LA TESSITURA E I FILATI IN CALABRIA E NELL’AREA GRECANICA

La lavorazione artigianale della tessitura e la produzione di filati in Calabria hanno origini antiche, lo dimostrano i numerosi contrappesi da telaio in terracotta, alcuni risalenti al VII - VI sec. a. C., che sono stati ritrovati in campagne di scavo archeologico; e tracce di arte greca, arrivate in Magna Grecia, ancora presenti nei capi realizzati dalle tessitrici calabresi, come il ricorrente motivo decorativo della greca. La lavorazione di filati e la tessitura calabrese appartengono alla storia di ogni famiglia come il telaio, simbolo della pazienza e dell’operosità femminile. Il telaio, utile per la realizzazione del tessuto ottenuto tramite l’intreccio di due serie di fili, tra loro perpendicolari, denominati trama e ordito, di cui i primi esemplari compaiono nel neolitico e avevano una semplice intelaiatura rettangolare costruita con rami o pali di legno, messi in posizione verticale sui quali era posto in alto e perpendicolarmente, un terzo bastone, detto subbio, che si evolve e abbiamo testimonianze di esemplari più complessi attraverso delle ceramiche pervenute in scavi archeologici, ne è uno splendido esempio di queste testimonianze lo Skyphos a figure rosse, in ceramica Attica, datato circa 440 a.

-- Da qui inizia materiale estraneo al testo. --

(** * bis-streamlit-app: the chat pages and the dashboard, embedded and verified

    The repository holds three Streamlit page scripts:
    - [pages/03_SimpleChat.py]: a chat page in front of a model-serving endpoint;
    - [pages/04_GenieAI.py]: a chat page in front of a Genie agent;
    - [pages/Dashboard.py]: a dashboard over five cached SQL loaders.

    A page script is re-run from its first line on every interaction.  One run
    is embedded as a function in a state-and-exception monad: the state holds
    what survives the run (the session state, the process-wide cache) and the
    trace of the effects the run performed, in the order it performed them.
    What the collaborators answer in a run (environment variables, headers,
    the widgets, the remote services) is the run's input record. *)

From Stdlib Require Import String Ascii List ZArith Lia Bool.
From Stdlib Require Import DecimalString Decimal SpecFloat.
Import ListNotations.
Open Scope string_scope.
Set Warnings "-register-all".

(** ** The Python values and builtins the scripts use *)

Module Py.

(** The exceptions that occur.  [RemoteError] stands for whatever a remote
    collaborator raises (network, timeout, authentication). *)
Inductive exn : Set :=
| KeyError (key : string)
| AssertionError (msg : string)
| IndexError (msg : string)
| TypeError (msg : string)
| ValueError (msg : string)
| AttributeError (msg : string)
| OverflowError (msg : string)
| RemoteError (msg : string).
(* ===== verification/Prelude.v ===== *)
(** * dt-utils: a verification library

    dt-utils keeps a few variables (boot counters, MAC addresses, strings, ...)
    that a boot loader and Linux share in a "state", described by a node of the
    device tree and stored redundantly on a device, and it brings tools around
    device trees. This library models the C sources under src/ and proves what makes
    them correct. A function of the source has a definition of the same name; the
    state it changes is passed in and out.

    ** The parts, and where they are modelled

    The tool barebox-state gets, sets and prints the variables of states ([Main]:
    barebox-state.c, the options, [state_get] and [main]; [Cli]: the values as text and
    [main] behind the loop of [state_get]). A state is made from its node ([Make]:
    [state_new_from_node] of state.c, with buckets of two kinds and formats of two
    kinds) on the device the node names ([Devices]: libdt.c with udev). It ([State]:
    barebox-state/state.c) has variables ([StateVar]: state.h and the list of variables;
    [Variables]: state_variables.c, the five types), a format and a storage, reached
    through tables of function pointers; these tables are the classes [FormatVerify],
    [FormatPack] and [BucketOps], and the theorems on a client are proved against the laws
    of a class.

    - Formats: [RawFormat] (backend_format_raw.c: header, variables, HMAC) and
      [DtbFormat] (backend_format_dtb.c: a flattened tree).
    - Storage: [Storage] (backend_storage.c: several buckets, the first valid one is
      read, the others are repaired), over [Bucket] (the interface with its laws),
      [DirectBucket] (backend_bucket_direct.c) and [CircularBucket]
      (backend_bucket_circular.c), over [Sysfile] (the I/O helpers of dt/common.h on a
      model of the system calls, with errors and short transfers).
    - [Fixup]: [of_state_fixup] of state.c, which describes a state in another tree.
    - Checksums and keys: [Crc32] (crc32.c), [HashStream], [Sha1], [Sha256]
      (crypto/sha1.c, crypto/sha2.c), [Digest] (crypto/digest.c and the interface of
      an algorithm with its laws), [DigestFile] (the rest of crypto/digest.c, with
      digests of files), [Hmac] (crypto/hmac.c), [Base64] (base64.c), [Keystore]
      (keystore-blob.c: secrets sealed in a state of their own).
    - Device trees: [Dt] (properties and nodes of libdt.c), [Tree] (the list of all
      nodes, paths, aliases, phandles), [Fdt] (fdt.c, both directions) with its laws in
      [FdtLaws] and [FdtParse], [Proc] (the tree of the running system), [StateNode]
      (a state written to a tree and read back).
    - Tools on trees: [Print] (printing, fdtdump.c), [Dtblint] (dtblint.c and
      dtblint-imx-pinmux.c) with the tables in [PinTables].
    - Lists: [LinkedList] (dt/list.h, nodes with pointers on a heap) with
      [ListRefinement], which says that they are the lists the other files use, and
      [HList] (the lists with a single pointer as their head).
    - [Common]: the remaining helpers of dt/common.h and dt/dt.h, and that they compute
      the plainer forms used elsewhere.
    - [Persist], [Session], [Readonly]: no code of their own, the theorems on the calls
      of the tool: two calls, any series of calls, calls that only read.
    - [Text]: numbers as the C library prints and reads them. [StorageExamples]: a
      storage on a concrete medium, for the examples of other files.

    ** How the code is represented

    Integers are [Z], wrapped where the type of the source wraps ([u8] to [u64],
    [s32], [s64], [+32]). Buffers are lists of bytes; a C string is the bytes before
    its NUL. Errors of a function are the negative numbers of the source, or
    [outcome]: [Ok], [Err] with an errno, and [Undef] where the source reads or writes
    outside an object, so that a theorem that gives [Ok] also says that this does not
    happen. In older files [option] has the part of [outcome] without [Err]. Tables
    of function pointers are classes; a pointer to a node is the path to it from the
    root. A medium is a record of its bytes with a script of how the next system
    calls end; [healthy] is a script of successes, [benign] one of successes and of
    errors the medium corrected.

    ** What the theorems show

    - The data survive: what one process saves another loads ([State.state_save_load]
      and [DtbFormat.dtb_state_save_load] for any lawful buckets and each format,
      [Storage.storage_write_read], [Cli.cli_set_get] for the tool from text to text),
      from the options and the tree of one process to the output of the next
      ([Persist.tool_set_get], whose examples run the whole tool); any series of calls
      refines a store of texts ([Session.tool_refines_store]); a write that stops
      anywhere leaves the old or the new data ([Storage.storage_crash_safe]), a read
      repairs the other copies ([Storage.storage_read_restores]), and a call that only
      reads leaves plain memory as it was ([Readonly.reading_changes_nothing]).
    - The buckets: round trips, what a write may touch, the last of a series of
      writes with errors is read ([CircularBucket], [DirectBucket]), and the buckets
      that are made are in order and apart ([Storage.file_buckets_init_ready],
      [Storage.mtd_buckets_init_ready]).
    - Checksums: the code computes the published functions, in any number of pieces, for
      SHA and HMAC of less than 2^32 - 64 bytes each ([Crc32.crc32_bit_serial], [Sha1],
      [Sha256], [Hmac.hmac_correct]), and damage is found ([Crc32.crc32_detects_byte] and
      [RawFormat.raw_detects_corruption]).
    - Keys: the secret of a name is what the driver unseals of the stored blob
      ([Keystore.keystore_secret]).
    - Layout: variables made from a node are well formed, sorted and apart, and stay
      so ([State.state_from_node_layout], [State.state_from_node_import],
      [Variables.variables_wf]); round trips through nodes, blobs and text
      ([StateNode.state_node_roundtrip], [FdtParse.fdt_roundtrip],
      [Cli.text_roundtrip]); the node that a fixup makes describes the state
      ([Fixup.fixup_node_describes]); as dt/dt.h finds no device the fixup then leaves
      the other tree alone ([Fixup.fixup_restores]), and with a search that finds one
      the state is made again from that tree ([Fixup.fixup_describes]).
    - Lists: any permitted series of the functions on linked nodes does to the rings
      what it does to lists ([ListRefinement.list_ops_refine]), and the loop that frees
      a list ends ([ListRefinement.safe_loop_frees]).
    - Trees: the parser ends on every blob, the list of nodes is in order, paths and
      phandles find what was made, lists of phandles are taken apart ([FdtParse],
      [Tree]); the tools print and check what the tree says, from a blob or
      from directories whose listings are in any order ([Print], [Dtblint]); the region of
      a disk that is used is the one named ([Devices.block_region_kept]);
      what a list of options means ([Main.parse_options_meaning]).
    - Faults: where the source does something it does not mean to, a lemma or example
      shows it on the model, next to the definition (for example
      [DtbFormat.dtb_unpacks_last], [RawFormat.raw_large_state],
      [Sha256.sha256_update_endless], [Cli.enum32_get_beyond]).

    ** Bounds and fuel

    Loops over lists are structural. The loops that are not take fuel: the parser
    takes one round more than the blob has bytes, which [FdtParse.unflatten_terminates]
    shows to be enough; the scan of a flash block and the loop over its eraseblocks
    take one round per unit and one more; [read_full] and [write_full] take one round
    per byte, as every call transfers at least one or ends the loop; the loop over the
    blocks of a hash takes one round per byte and one more, which is enough while its
    counter of 32 bits does not wrap around, and when it wraps no number is; the search of
    compatible strings and of lists of phandles take one round per byte of the value.
    The loops over linked nodes take one round per node and one more; hashing a part of a
    file takes one round per byte at most.
    Sizes are as on a 64-bit Linux: [size_t] and [off_t] have 64 bits; a call of [read]
    or [write] transfers less than 2 GiB, and results of type [int] are wrapped.

    ** Not modelled

    When messages are logged (Common has how the log cuts them), the texts of -h and -V;
    running out of memory, which ends the program; releasing memory, except where its life time matters (the key of the
    HMAC, the tree of the dtb format, the loop that frees a list). The code for barebox
    itself (the MTD layer in backend_bucket_circular.c), which is not compiled here, and
    stubs of dt/common.h that do nothing (parameters and the registration of devices). The lock
    file of barebox-state beyond whether it is got. What the system answers is an
    argument: system calls, directories, udev, the geometry of a device, the driver of
    the kernel that unseals secrets. The raw format takes the keystore as an argument. *)

From Stdlib Require Export ZArith Lia.
From coqutil Require Export Byte Word.LittleEndianList.
From stdpp Require Export base list strings gmap numbers tactics.
(* ===== verification/Base64.v ===== *)
(** * Base64 decoding (src/base64.c)

    [decode_base64] as a function of the destination size and the source
    string, which returns the bytes it stores through [dst] and its result.
    The stores are not cut at [dst_len], so that a store past the end of the
    destination shows as a list longer than [dst_len]. *)

From S2P Require Import Prelude.

(** The 65 characters before the terminating NUL. *)
Definition uuenc_tbl_base64 : bytes :=
  cstr "ABCDEFGHIJKLMNOPQRSTUVWXYZabcdefghijklmnopqrstuvwxyz0123456789+/=".

Definition pad : Byte.byte := Byte.x3d.

(** [strchr(tbl, ch) - tbl] for a character other than NUL. *)
Fixpoint strchr_index (tbl : bytes) (ch : Byte.byte) : option nat :=
  match tbl with
  | [] => None
  | b :: tbl' => if decide (b = ch) then Some 0%nat else S <$> strchr_index tbl' ch
  end.

(** The inner loop: up to four 6-bit values and the rest of the source, [None]
    when the source ends first ([goto ret]). *)
Fixpoint fetch (six_bit : list Z) (src : bytes) : option (list Z * bytes) :=
  match src with
  | [] => None
  | ch :: src' =>
      match strchr_index uuenc_tbl_base64 ch with
      | None => fetch six_bit src'
      | Some i =>
          if (i =? 64)%nat then Some (six_bit, src')
          else if (length six_bit =? 3)%nat then Some (six_bit ++ [Z.of_nat i], src')
          else fetch (six_bit ++ [Z.of_nat i]) src'
      end
  end.

(** The stores of one group; an [unsigned char] keeps the low 8 bits. *)
Definition group_bytes (six_bit : list Z) : bytes :=
  match six_bit with
  | [s0; s1] => [byte_of (Z.lor (Z.shiftl s0 2) (Z.shiftr s1 4))]
  | [s0; s1; s2] =>
      [byte_of (Z.lor (Z.shiftl s0 2) (Z.shiftr s1 4));
       byte_of (Z.lor (Z.shiftl s1 4) (Z.shiftr s2 2))]
  | [s0; s1; s2; s3] =>
      [byte_of (Z.lor (Z.shiftl s0 2) (Z.shiftr s1 4));
       byte_of (Z.lor (Z.shiftl s1 4) (Z.shiftr s2 2));
       byte_of (Z.lor (Z.shiftl s2 6) s3)]
  | _ => []
  end.

(** The outer loop: [fuel] bounds the characters left, [dst] is what has been
    stored. *)
Fixpoint decode_loop (fuel : nat) (dst_len : Z) (length' : Z) (dst src : bytes) : bytes * Z :=
  match fuel with
  | O => (dst, length')
  | S fuel' =>
      if 0 <? dst_len then
        match fetch [] src with
        | None => (dst, length')
        | Some (six_bit, src') =>
            let count := Z.of_nat (length six_bit) in
            decode_loop fuel' (dst_len - (count - 1))
              (if count =? 0 then length' else length' + (count - 1))
              (dst ++ group_bytes six_bit) src'
        end
      else (dst, length')
  end.

Definition decode_base64 (dst_len : Z) (src : bytes) : bytes * Z :=
  decode_loop (length src) dst_len 0 [] src.

(** ** The encoder of RFC 4648, as the specification *)

Definition enc_char (i : Z) : Byte.byte := nth (Z.to_nat i) uuenc_tbl_base64 0u8.

Fixpoint encode_base64 (data : bytes) : bytes :=
  match data with
  | b0 :: b1 :: b2 :: rest =>
      enc_char (bval b0 / 4)
      :: enc_char (bval b0 mod 4 * 16 + bval b1 / 16)
      :: enc_char (bval b1 mod 16 * 4 + bval b2 / 64)
      :: enc_char (bval b2 mod 64) :: encode_base64 rest
  | [b0; b1] =>
      [enc_char (bval b0 / 4); enc_char (bval b0 mod 4 * 16 + bval b1 / 16);
       enc_char (bval b1 mod 16 * 4); pad]
  | [b0] => [enc_char (bval b0 / 4); enc_char (bval b0 mod 4 * 16); pad; pad]
  | [] => []
  end.

(** A character of the alphabet or the padding. *)
Definition in_table (ch : Byte.byte) : bool :=
  match strchr_index uuenc_tbl_base64 ch with Some _ => true | None => false end.

(** ** Lemmas *)

#[local] Arguments strchr_index : simpl never.

Lemma fetch_shorter src : forall six s' r,
  fetch six src = Some (s', r) -> (length r < length src)%nat.
Proof.
  induction src as [|ch src IH]; intros six s' r; simpl; [done|].
  destruct (strchr_index uuenc_tbl_base64 ch) as [i|]; [|intros H%IH; lia].
  destruct (i =? 64)%nat; [intros; simplify_eq; lia|].
  destruct (length six =? 3)%nat; [intros; simplify_eq; lia|]. intros H%IH. lia.
Qed.

(** The fuel is the number of characters left: more of it changes nothing. *)
Lemma decode_loop_fuel f1 : forall f2 dl len dst src,
  (length src <= f1)%nat -> (length src <= f2)%nat ->
  decode_loop f1 dl len dst src = decode_loop f2 dl len dst src.
Proof.
  induction f1 as [|f1 IH]; intros [|f2] dl len dst src H1 H2; [done| | |].
  - destruct src; [|simpl in *; lia]. simpl. by destruct (0 <? dl).
  - destruct src; [|simpl in *; lia]. simpl. by destruct (0 <? dl).
  - simpl. destruct (0 <? dl); [|done].
    destruct (fetch [] src) as [[six r]|] eqn:E; [|done].
    apply fetch_shorter in E. apply IH; lia.
Qed.

Lemma fetch_noise src : forall six,
  fetch six (filter in_table src) = (prod_map id (filter in_table)) <$> fetch six src.
Proof.
  induction src as [|ch src IH]; intros six; [done|].
  rewrite filter_cons. cbn [fetch].
  destruct (strchr_index uuenc_tbl_base64 ch) as [i|] eqn:E.
  - rewrite decide_True by (unfold in_table; by rewrite E). cbn [fetch]. rewrite E.
    destruct (i =? 64)%nat; [done|]. destruct (length six =? 3)%nat; [done|]. apply IH.
  - rewrite decide_False by (unfold in_table; rewrite E; tauto). apply IH.
Qed.

Lemma decode_loop_noise fuel : forall dl len dst src,
  decode_loop fuel dl len dst (filter in_table src) = decode_loop fuel dl len dst src.
Proof.
  induction fuel as [|fuel IH]; intros dl len dst src; [done|]. simpl.
  destruct (0 <? dl); [|done]. rewrite fetch_noise.
  destruct (fetch [] src) as [[six r]|]; simpl; [|done]. apply IH.
Qed.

C., oggi conservato al Museo Archeologico Nazionale di Chiusi (SI). Nella scena rappresentata sono raffigurati: Telemaco e Penelope, in primo piano, e sul fondo un raffinato telaio verticale costituito da due montanti e un architrave, in cui l’ordito è tenuto in tensione con pesi ed è separato da varie barre d’incrocio. Il motivo decorativo presenta il particolare del tessuto già costruito, decorato e avvolto intorno al subbio (rullo).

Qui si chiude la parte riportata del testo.